[What this task involves]: Reproduce the records word for word, from the first line to the line containing "(required_missing body = true /\".

Stored data
┌────────

(** X23. What the handler of [POST /place-order] does, for a body whose
    fields are strings or absent.  When one of [order_items],
    [customer_name] and [customer_phone] is absent or empty, it answers 400
    with the message about the missing fields, before anything is done with
    the browser.  Otherwise it runs [placeOrder] on the order made of the
    fields and their defaults: when that returns a result, it answers 200
    with this result, whether the order succeeded or not; when that throws,
    which is when closing the browser threw, it answers 500 with the
    message; and as long as that run is in a quantity loop, it has not
    answered. *)
Theorem handlePlaceOrder_answers (body : RequestBody) (st : State W) :
  (required_missing body = true /\
   handlePlaceOrder browser fuel body st
   = (Ok (mkResponse 400 (FailureBody MISSING_FIELDS)), st)) \/
  (required_missing body = false /\
   exists r st',
     placeOrder browser fuel (orderDataOf body) st = (Ok r, st') /\
     handlePlaceOrder browser fuel body st
     = (Ok (mkResponse 200 (ResultBody r)), st')) \/
  (required_missing body = false /\
   exists e st' older,
     placeOrder browser fuel (orderDataOf body) st = (Throw e, st') /\
     log st' = Did Close (Throw e) :: older /\
     handlePlaceOrder browser fuel body st
     = (Ok (mkResponse 500 (FailureBody e)), st')) \/
  (required_missing body = false /\
   exists st',
     placeOrder browser fuel (orderDataOf body) st = (Running, st') /\
     handlePlaceOrder browser fuel body st = (Running, st')).
Proof.
  unfold handlePlaceOrder, required_missing, orderDataOf.
  destruct body as [[[|a1 items]|] [[|a2 customer]|] [[|a3 phone]|]
                      pickup instructions];
    cbn [body_order_items body_customer_name body_customer_phone
         body_pickup_time body_special_instructions falsy orb or_default];
    try (left; split; reflexivity).
  set (orderData := mkOrder _ _ _ _ _).
  unfold try_catch, bind, ret.
  destruct (placeOrder_returns browser fuel orderData st)
    as [(r & st' & H) | [(e & st' & older & H & Hlog) | (st' & H)]];
    rewrite H.
  - right; left. split; [reflexivity|]. now exists r, st'.
  - right; right; left. split; [reflexivity|]. now exists e, st', older.
  - right; right; right. split; [reflexivity|]. now exists st'.
Qed.

(** X24. [pickup_time] has no effect: two requests that differ in it only
    are handled in the same way, call for call. *)
Theorem pickup_time_is_ignored (body : RequestBody) (t : option string) :
  handlePlaceOrder browser fuel (with_pickup_time t body)
  = handlePlaceOrder browser fuel body.
Proof.
  unfold handlePlaceOrder, with_pickup_time.
  destruct body as [[items|] [customer|] [phone|] pickup instructions];
    cbn [body_order_items body_customer_name body_customer_phone
         body_pickup_time body_special_instructions];
    reflexivity.
Qed.

End Handler.

(** ** Runs on the test browsers *)

Lemma handleItemModal_tries_every_modification_witness :
  let item := parseItem "burger with cheese and bacon" in
  smoothBrowser _ (EvaluateBool HasRequiredSelection) (world (start tt))
  = (Ok true, tt) /\
  exists new,
    log (snd (handleItemModal smoothBrowser 10 item (start tt)))
    = (new ++ log (start tt))%list /\
    rev (flat_map modifier_click new) = modifications item.
Proof.
  intros item.
  assert (H : smoothBrowser _ (EvaluateBool HasRequiredSelection)
                (world (start tt)) = (Ok true, tt)) by reflexivity.
  split; [exact H|].
  exact (handleItemModal_tries_every_modification smoothBrowser 10 item
           (start tt) true tt H).
Defined.

Lemma addItemsToCart_looks_up_every_item_witness :
  let run := addItemsToCart smoothBrowser 10 "bruschetta, 2 burgers" (start tt) in
  run = (Ok tt, snd run) /\
  exists new,
    log (snd run) = (new ++ log (start tt))%list /\
    rev (attempted_names new)
    = map name (parseOrderItems "bruschetta, 2 burgers").
Proof.
  intros run.
  assert (H : run = (Ok tt, snd run)) by (vm_compute; reflexivity).
  split; [exact H|].
  exact (addItemsToCart_looks_up_every_item smoothBrowser _ _ _ _ H).
Defined.

Lemma placeOrder_without_instructions_witness :
  noInstructions (special_instructions pizzaOrder) = true /\
  silent notes_query (placeOrder smoothBrowser 10 pizzaOrder).
Proof.
  assert (H : noInstructions (special_instructions pizzaOrder) = true)
    by reflexivity.
  split; [exact H|].
  exact (placeOrder_without_instructions smoothBrowser 10 pizzaOrder H).
Defined.

Lemma failed_order_has_no_confirmation_witness :
  let run := placeOrder noPizzaBrowser 10 pizzaOrder (start tt) in
  let r := match fst run with Ok r => r | _ => initialResult end in
  run = (Ok r, snd run) /\ success r = false /\
  confirmationNumber r = None /\ estimatedPickupTime r = None /\
  totalAmount r = None.
Proof.
  intros run r.
  assert (H : run = (Ok r, snd run)) by (vm_compute; reflexivity).
  assert (Hs : success r = false) by (vm_compute; reflexivity).
  split; [exact H|]. split; [exact Hs|].
  exact (proj1 (failed_order_has_no_confirmation noPizzaBrowser _ _ _ _ _ H)
           Hs).
Defined.

Lemma error_page_html_is_truncated_witness :
  let run := placeOrder noPizzaBrowser 10 pizzaOrder (start tt) in
  let r := match fst run with Ok r => r | _ => initialResult end in
  run = (Ok r, snd run) /\ errorPageHTML r = Some "" /\
  (Z.of_nat (length "") <= 5000)%Z.
Proof.
  intros run r.
  assert (H : run = (Ok r, snd run)) by (vm_compute; reflexivity).
  assert (Hh : errorPageHTML r = Some "") by (vm_compute; reflexivity).
  split; [exact H|]. split; [exact Hh|].
  exact (error_page_html_is_truncated noPizzaBrowser _ _ _ _ _ _ H Hh).
Defined.

Lemma screenshots_follow_the_stages_witness :
  let run := placeOrder noPizzaBrowser 10 pizzaOrder (start tt) in
  let r := match fst run with Ok r => r | _ => initialResult end in
  run = (Ok r, snd run) /\
  Subseq (map snap_name (screenshots r)) (stageLabels ++ ["99-error-state"]).
Proof.
  intros run r.
  assert (H : run = (Ok r, snd run)) by (vm_compute; reflexivity).
  split; [exact H|].
  exact (proj1 (screenshots_follow_the_stages noPizzaBrowser _ _ _ _ _ H)).
Defined.

Lemma error_is_the_message_of_the_failed_stage_witness :
  let run := placeOrder noPizzaBrowser 10 pizzaOrder (start tt) in
  let r := match fst run with Ok r => r | _ => initialResult end in
  run = (Ok r, snd run) /\ success r = false /\
  exists e w1,
    error r = Some e /\
    (noPizzaBrowser _ Launch (world (start tt)) = (Throw e, w1) \/
     (noPizzaBrowser _ Launch (world (start tt)) = (Ok tt, w1) /\
      fst (stagesBeforeExtraction noPizzaBrowser 10 pizzaOrder
             (mkState w1 (Did Launch (Ok tt) :: log (start tt)) initialResult))
      = Throw e)).
Proof.
  intros run r.
  assert (H : run = (Ok r, snd run)) by (vm_compute; reflexivity).
  assert (Hs : success r = false) by (vm_compute; reflexivity).
  split; [exact H|]. split; [exact Hs|].
  exact (error_is_the_message_of_the_failed_stage noPizzaBrowser _ _ _ _ _ H
           Hs).
Defined.

Lemma handleItemModal_quantity_clicks_witness :
  let item := parseItem "3 burgers" in
  quantity item = Finite 3 /\ (3 <= 2 ^ 53)%N /\
  clicks_at_most (N.to_nat (3 - 1)) (handleItemModal smoothBrowser 10 item).
Proof.
  intros item.
  assert (Hq : quantity item = Finite 3) by reflexivity.
  assert (Hbound : (3 <= 2 ^ 53)%N) by (apply N.leb_le; reflexivity).
  split; [exact Hq|]. split; [exact Hbound|].
  exact (handleItemModal_quantity_clicks smoothBrowser 10 item 3 Hq Hbound).
Defined.

Lemma quantity_loop_does_not_end_witness :
  let item := parseItem "9007199254740994 wings" in
  loopBound (quantity item) = None /\
  fst (handleItemModal smoothBrowser 10 item (start tt)) = Running /\
  exists new,
    log (snd (handleItemModal smoothBrowser 10 item (start tt)))
    = (new ++ log (start tt))%list /\
    flat_map plus_click new = repeat true 10.
Proof.
  intros item.
  assert (Hnone : loopBound (quantity item) = None) by reflexivity.
  split; [exact Hnone|].
  apply (quantity_loop_does_not_end smoothBrowser 10 item (start tt) Hnone).
  - intros []. now exists tt.
  - intros []. now exists tt.
  - intros e. discriminate.
Defined.

Lemma guest_form_is_typed_field_by_field_witness :
  let run := fillGuestInfo smoothBrowser "John Smith" "416-555-1234"
               (start tt) in
  fst run = Ok tt /\
  guestFirstName "John Smith" = "John" /\
  guestPhone "416-555-1234" = "4165551234" /\
  exists new h1 h2 h3 h4,
    log (snd run) = (new ++ log (start tt))%list /\
    rev (flat_map found_field new)
    = [(FirstNameInput, h1); (LastNameInput, h2); (EmailInput, h3);
       (PhoneInput, h4)] /\
    rev (flat_map typed_into new)
    = [(h1, "John"); (h2, "PAM"); (h3, "yousef.alyeldin5@gmial.com");
       (h4, "4165551234")].
Proof.
  intros run.
  assert (H : fst run = Ok tt) by reflexivity.
  split; [exact H|].
  destruct (guest_form_is_typed_field_by_field smoothBrowser "John Smith"
              "416-555-1234" (start tt) H) as (Hname & Hphone & Hlog).
  split; [exact (Hname eq_refl)|]. split; [exact Hphone|]. exact Hlog.
Defined.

└────────

[Answer to the problem]:
(** X23. What the handler of [POST /place-order] does, for a body whose
    fields are strings or absent.  When one of [order_items],
    [customer_name] and [customer_phone] is absent or empty, it answers 400
    with the message about the missing fields, before anything is done with
    the browser.  Otherwise it runs [placeOrder] on the order made of the
    fields and their defaults: when that returns a result, it answers 200
    with this result, whether the order succeeded or not; when that throws,
    which is when closing the browser threw, it answers 500 with the
    message; and as long as that run is in a quantity loop, it has not
    answered. *)
Theorem handlePlaceOrder_answers (body : RequestBody) (st : State W) :
  (required_missing body = true /\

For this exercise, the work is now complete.